On August 24, 2022, legal, governance, and water experts from the University of Notre Dame, in partnership with BHP—an Australian-based multinational mining company—presented an actionable framework for the proactive implementation of the right to water during World Water Week.
Presenters included Notre Dame faculty from the Keough School of Global Affairs and its Pulte Institute for Global Development, the Mendoza College of Business, the Law School, and the College of Engineering. Additionally, two representatives from BHP joined to answer questions.
Their presentation “Water and Human Rights, Unlocked: A guide for water-intensive industries” detailed the need for incorporating human rights into water stewardship strategies and introduced the team’s novel approach—a framework to achieve this aim in stakeholders’ projects and policies while engaging community voices and adapting to distinct contexts.
To begin, Elizabeth Dolan, Innovation and Practice Research Associate at the Pulte Institute, introduced the presentation and provided context.
“Environmental and social responses to today's biggest water challenges are incomplete, are insufficient, without consideration for the multidimensional human needs of water,” said Dolan. “Such needs do not end with water access or even water quality but include cultural and social uses of water and the sustainability of use so that future generations can enjoy the same activities. This consideration is not just a complement to environmental activism or water stewardship strategies, it is an integral part of them.”
Next, Ray Offenheiser, William J. Pulte Director (on leave) of the Pulte Institute, introduced the team’s partnership with BHP and framed the context for the crisis of water management in industry. He emphasized the importance and innovation of the team’s framework and explained why the presenters feel it is the best strategy to meet water management challenges in a human-centered manner. Following these remarks, he directed a Q&A with Jed Youngs and Anne Dekker of BHP—a company that supported the development of the framework in question.
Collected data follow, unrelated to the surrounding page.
Lemma step_in_step random_sin E W ev :
  ev <> Tick -> in_step W -> in_step (step random_sin E W ev).
Proof.
  intros Hev HW. destruct ev as [w | w m | w | w |]; simpl; [| | | | congruence].
  - destruct (tasks W !! w) eqn:Hw; [exact HW |].
    assert (Hout : w ∉ clients (server W)).
    { specialize (HW w). now rewrite Hw in HW. }
    destruct (register_client_cases E w W) as [cid [[Ht Hc] | [Ht Hc]]].
    + eapply in_step_update; [exact HW | exact Ht | |]; cbn [at_point].
      * intros w' Hne. rewrite Hc. set_solver.
      * rewrite Hc. set_solver.
    + eapply in_step_update; [exact HW | exact Ht | |]; cbn [at_point].
      * intros w' Hne. rewrite Hc. set_solver.
      * rewrite Hc. set_solver.
  - destruct (decide (w ∈ gone W)); exact HW.
  - exact HW.
  - unfold resume.
    destruct (tasks W !! w) as [[cid [| s f | |]] |] eqn:Hw; try exact HW.
    + assert (Hin : w ∈ clients (server W)).
      { specialize (HW w). now rewrite Hw in HW. }
      assert (Hfin : in_step (finish w cid (Return tt) W)).
      { destruct (finish_cases w cid (Return tt) W)
          as [(_ & Ht & Hc) | (Hout & _)]; [auto | | contradiction].
        eapply in_step_update; [exact HW | exact Ht | |]; cbn [at_point].
        - intros w' Hne. rewrite Hc. set_solver.
        - rewrite Hc. set_solver. }
      destruct (inbox W !! w) as [[| m rest] |].
      * destruct (decide (w ∈ gone W)); [exact Hfin | exact HW].
      * match goal with |- context [handle_client_message _ _ _ _ ?W0] =>
          destruct (handle_client_message random_sin E w m W0) as [W' r] eqn:Hh
        end.
        apply handler_result_cases in Hh as (Ht & Hc & Hr).
        exact (in_step_after w cid AwaitMessage W W' r HW Hw eq_refl Ht Hc Hr).
      * destruct (decide (w ∈ gone W)); [exact Hfin | exact HW].
    + destruct (resume_streaming random_sin E w s f W) as [W' r] eqn:Hh.
      apply streaming_result_cases in Hh as (Ht & Hc & Hr).
      exact (in_step_after w cid (Sleeping s f) W W' r HW Hw eq_refl Ht Hc Hr).
Qed.

Lemma lifecycle_initial : lifecycle initial_world.
Proof. intros w. simpl. rewrite lookup_empty. set_solver. Qed.

Lemma in_step_initial : in_step initial_world.
Proof. intros w. simpl. rewrite lookup_empty. set_solver. Qed.

Lemma run_events_lifecycle random_sin E evs :
  forall W, lifecycle W -> lifecycle (run_events random_sin E evs W).
Proof.
  induction evs as [| ev evs IH]; intros W HW; simpl; [exact HW |].
  apply IH, step_lifecycle, HW.
Qed.

Lemma run_events_in_step random_sin E evs :
  Forall (fun ev => ev <> Tick) evs ->
  forall W, in_step W -> in_step (run_events random_sin E evs W).
Proof.
  induction 1 as [| ev evs Hev Hevs IH]; intros W HW; simpl; [exact HW |].
  apply IH, step_in_step; assumption.
Qed.

(** X18: in every run of the server, a registered session has a handler that is
    suspended (waiting for a message or sleeping in its streaming loop): a
    handler that has ended has left the registry.  And a handler can fail
    only with the [KeyError] of the removal in its [finally] clause: every
    other exception is caught on the way. *)
Theorem registered_sessions_have_live_handlers :
  forall (random_sin : option (Q -> Q)) (E : Entropy) (evs : list event)
         (w : ws),
    let W := run_events random_sin E evs initial_world in
    (w ∈ clients (server W) ->
     exists cid s,
       tasks W !! w = Some {| client_id := cid; at_point := s |} /\
       live s = true) /\
    (forall cid e,
       tasks W !! w = Some {| client_id := cid; at_point := Failed e |} ->
       e = KeyError /\ w ∉ clients (server W)).
Proof.
  intros random_sin E evs w W.
  pose proof (run_events_lifecycle random_sin E evs _ lifecycle_initial w)
    as HW.
  fold W in HW. split.
  - intros Hin.
    destruct (tasks W !! w) as [[cid [| s f | | e]] |]; simpl in HW;
      try (exfalso; tauto); eauto.
  - intros cid e Hw. rewrite Hw in HW. exact HW.
Qed.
Mark Muller, Assistant Professor in the Civil and Environmental Engineering and Earth Sciences Department, and Ellis Adams, Assistant Professor of Geography and Environmental Policy, then went more in-depth about the framework; detailing the structure, importance, novelty, and applicability of the approach.
Diane Desierto, Professor of Law and Global Affairs, and Georges Enderle, Professor Emeritus of International Business Ethics in the Mendoza College of Business, explained the legality and ethics of the framework. They highlighted the importance of this implementation strategy, the need for a human rights approach, and how the framework encourages ethical behavior in companies beyond existing implementation strategies.
Lastly, Tom Purekal, Innovation and Practice Program Director at the Pulte Institute, gave closing remarks involving a call to action for businesses to explore a human rights component of their work.
The presentation is based on work that the Pulte Institute, in partnership with faculty from Notre’s Dame’s Environmental Change Initiative and Keough School, is conducting to produce a groundbreaking right-based approach to water stewardship for state and non-state actors engaged in water management. The framework uniquely combines hydrological, political, and legal considerations into a series of questions that capture the right to water's multi-dimensionality and intersectionality with other critical social, cultural, and political rights. The goal of the final product is to equip enterprises and state actors with the appropriate strategy to make a preliminary assessment of the implementation of the right to water in any given industry operation and context in order to mitigate risk and prevent abuse.